Колледж Мидлбери славится преподаванием иностранных языков: это одна из двух лучших языковых школ в Америке. Особенно ценятся ускоренные летние программы. Так вот, я решила здесь заняться французским. Как сказал Кевин: «Молодец, Ленуся, очень пригодится французский язык в Америке!» Но зря он иронизировал — по женской логике у меня все выстраивалось верно, я же шла по пути ликвидации комплексов, а французы меня, как известно… достали. Каждое утро я выбегала с папкой через плечо из дома, поднималась вверх на крутой пригорок и затем через зеленые лужайки шла на лекции. Зубрила французские слова, а возвращаясь, любовалась на закатное небо и раскинувшиеся до горизонта поля, усыпанные навозными лепешками, — благодать!

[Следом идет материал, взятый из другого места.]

(** X18.  The two noise predictors of pipeline_unidiffuser_t2i2t.py are
    [get_noise_pred] in modes "t2i" and "i2t" with the guidance scale fixed
    to their local constant [sample_scale] and the 64 x 64 latent grid: same
    network calls, same draws, same result. *)
Theorem sibling_noise_predictors_are_get_noise_pred `{Collaborators}
        (cfg : PipelineConfig) (sample_scale : F) (height width : nat)
        (x : Tensor F) (timesteps : Tensor Z) (text z clip_img : Tensor F)
        (prompt_embeds img_vae img_clip : Tensor F) (W : World) :
  num_channels_latents cfg = 4 ->
  height / vae_scale_factor cfg = 64 ->
  width / vae_scale_factor cfg = 64 ->
  bind (TextVariation.t2i_nnet sample_scale x timesteps text)
       (fun r => ret (Some r)) W
  = get_noise_pred cfg m_t2i x timesteps text img_vae img_clip N_betas sample_scale
                   height width 1 W
  /\ bind (TextVariation.i2t_nnet sample_scale x timesteps z clip_img)
          (fun r => ret (Some r)) W
     = get_noise_pred cfg m_i2t x timesteps prompt_embeds z clip_img N_betas
                      sample_scale height width 1 W.
Proof.
  intros Hc Hh Hw; split.
  - unfold TextVariation.t2i_nnet, get_noise_pred; cbv zeta.
    rewrite <- (sibling_split cfg height width Hc Hh Hw x).
    rewrite bind_assoc; apply bind_ext; intros [zz cc] W1.
    rewrite bind_assoc; apply bind_ext; intros n W2.
    rewrite bind_assoc; apply bind_ext; intros [[zo co] to] W3.
    rewrite bind_assoc; apply bind_ext; intros xo W4.
    destruct (feqb sample_scale fzero); [reflexivity|].
    rewrite bind_assoc; apply bind_ext; intros tN W5.
    rewrite bind_assoc; apply bind_ext; intros [[zu cu] tu] W6.
    rewrite bind_assoc; apply bind_ext; intros xu W7.
    reflexivity.
  - unfold TextVariation.i2t_nnet, get_noise_pred; cbv zeta.
    rewrite bind_assoc; apply bind_ext; intros n W2.
    rewrite bind_assoc; apply bind_ext; intros [[zo co] to] W3.
    destruct (feqb sample_scale fzero); [reflexivity|].
    rewrite bind_assoc; apply bind_ext; intros zN W4.
    rewrite bind_assoc; apply bind_ext; intros cN W5.
    rewrite bind_assoc; apply bind_ext; intros [[zu cu] tu] W6.
    reflexivity.
Qed.

(** X19.  [t_nnet] of pipeline_unidiffuser_t.py is [get_noise_pred] in mode "t"
    with image latents drawn afresh at every call, of shapes
    (B, 4, 64, 64) and (B, 1, 512) for the batch B of its input: one
    network call with the image timestep at the sentinel N.  (The main
    pipeline draws the image latents of mode "t" once per call of
    [__call__].)  A 0-dimensional input is an [IndexError]. *)
Theorem t_nnet_is_mode_t_with_fresh_image_noise `{Collaborators}
        (cfg : PipelineConfig) (x : Tensor F) (timesteps : Tensor Z)
        (prompt_embeds : Tensor F) (g : F) (height width : nat) (W : World) :
  (forall b, shape0 x = OK b ->
     bind (TextGeneration.t_nnet x timesteps) (fun r => ret (Some r)) W
     = bind (paddle_randn [b; 4; 64; 64])
            (fun z =>
               bind (paddle_randn [b; 1; 512])
                    (fun clip_img =>
                       get_noise_pred cfg m_t x timesteps prompt_embeds z clip_img
                                      N_betas g height width 1)) W)
  /\ (shape x = [] -> TextGeneration.t_nnet x timesteps W = (Raise IndexError, W)).
Proof.
  split.
  - intros b Hb.
    unfold TextGeneration.t_nnet, get_noise_pred; cbv zeta.
    rewrite Hb, bind_assoc, lift_bind.
    rewrite bind_assoc; apply bind_ext; intros zz W1.
    rewrite bind_assoc, lift_bind.
    rewrite bind_assoc; apply bind_ext; intros cc W2.
    rewrite bind_assoc; apply bind_ext; intros [[zo co] to] W3.
    reflexivity.
  - intros Hs; unfold TextGeneration.t_nnet, shape0; now rewrite Hs.
Qed.
Definition numbered_records {py : Interpreter} (lines : list string)
  : list (Z * value) :=
  numbered_from 0 lines.

(** What the snapshot handlers do once the lines are read: the body, or
    the exception of the loop or of the encoder. *)
Definition body_of {py : Interpreter} (r : list value + Exn) : list Action :=
  match r with
  | inl events =>
      if encodable (JList events) then [Write (json_dumps (JList events))] else []
  | inr _ => []
  end.

Definition end_of {py : Interpreter} (r : list value + Exn) : unit + Exn :=
  match r with
  | inl events => if encodable (JList events) then inl tt else inr RecursionError
  | inr e => inr e
  end.

(** The payload of the event for a numbered record. *)
Definition as_event (ir : Z * value) : value := indexed (fst ir) (snd ir).

(** The record is numbered [off] or more. *)
Definition from_offset (off : Z) (ir : Z * value) : bool := (fst ir >=? off)%Z.

(** The record is numbered less than [off]. *)
Definition before_offset (off : Z) (ir : Z * value) : bool := (fst ir <? off)%Z.
(** C1, as the code has it.  In every sequence that [generateSequence]
    produces, for every instance of the numbers: the emitted [tau_true] is 0
    exactly on the trials whose [change_flag] is set; on a trial without a
    change it is the [tau_true] of the trial before plus 1; and the first
    trial has [tau_true = 0] when it is a change and [tau_true = 1] when it
    is not, because the counter starts at 0 before the first trial and the
    value after the update is emitted. *)
Theorem tau_resets_on_change_and_counts :
  forall (N : Type) (num : Number N) (cond : Condition) (nTrials : Z)
         (isTutorial : bool) (tutorialPhase : option Z) (rng : SeededRandom),
    let trials :=
      fst (generateSequence (N:=N) cond nTrials isTutorial tutorialPhase rng) in
    (forall i tr, nth_error trials i = Some tr ->
                  (tau_true tr = 0%Z <-> change_flag tr = true))
    /\ (forall i before tr,
          nth_error trials i = Some before ->
          nth_error trials (S i) = Some tr ->
          change_flag tr = false ->
          tau_true tr = (tau_true before + 1)%Z)
    /\ (forall first, nth_error trials 0 = Some first ->
          tau_true first = if change_flag first then 0%Z else 1%Z).
Proof.
  intros N num cond nTrials isTutorial tutorialPhase rng trials.
  pose proof (generateSequence_tau_chain cond nTrials isTutorial tutorialPhase rng)
    as Hchain.
  fold trials in Hchain. clearbody trials.
  split; [| split].
  - intros i tr Hi.
    pose proof (tau_chain_reset trials (prev:=0%Z) ltac:(lia) Hchain) as Hall.
    rewrite Forall_forall in Hall. apply Hall. eapply nth_error_In; eassumption.
  - intros i before tr Hi Hs Hflag.
    pose proof Hchain as H. eapply tau_chain_succ in H; [| exact Hi | exact Hs].
    rewrite H, Hflag. reflexivity.
  - intros first H0. destruct trials as [| x rest]; [discriminate |].
    injection H0 as ->. exact (proj1 Hchain).
Qed.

У нас стали появляться новые друзья среди студентов. Они приходили, рассказывали страшные истории про наш деревянный дом: якобы он славен в округе тем, что в нем появляются привидения. Я верила, визжала, приставала к Кевину — давай переедем, потом выяснялось, что это розыгрыш. Американцы, между прочим, сами забили мне голову этой чепухой. У них даже таблички на домах вывешивают (особенно в штате Южная Каролина, в городе Чарльстоне): здесь, такого-то числа, месяца и года, появлялось привидение такого-то и такой-то, усопших тогда-то и бывших при жизни тем-то и тем-то. В дом Кевина в Северной Каролине тоже наведывалось привидение бывшего хозяина, построившего этот дом. «Он безобидный, — предупредила меня Бетти, мама Кевина, — придет, посидит на краю кровати и уйдет». Верить этому или нет — личное дело каждого, однако Кевину в детстве приснился старик, который представился ему по имени и сказал, что он и есть хозяин дома. Какого же было всеобщее изумление, когда на следующий день выяснилось, что так хозяина и звали на самом деле, а знать этого Кевин никак не мог. Правда, с моим появлением в семье этот милый старикан перестал приходить — не выдержал конкуренции. «Покинул место», — сказала мне Бетти безапелляционным тоном.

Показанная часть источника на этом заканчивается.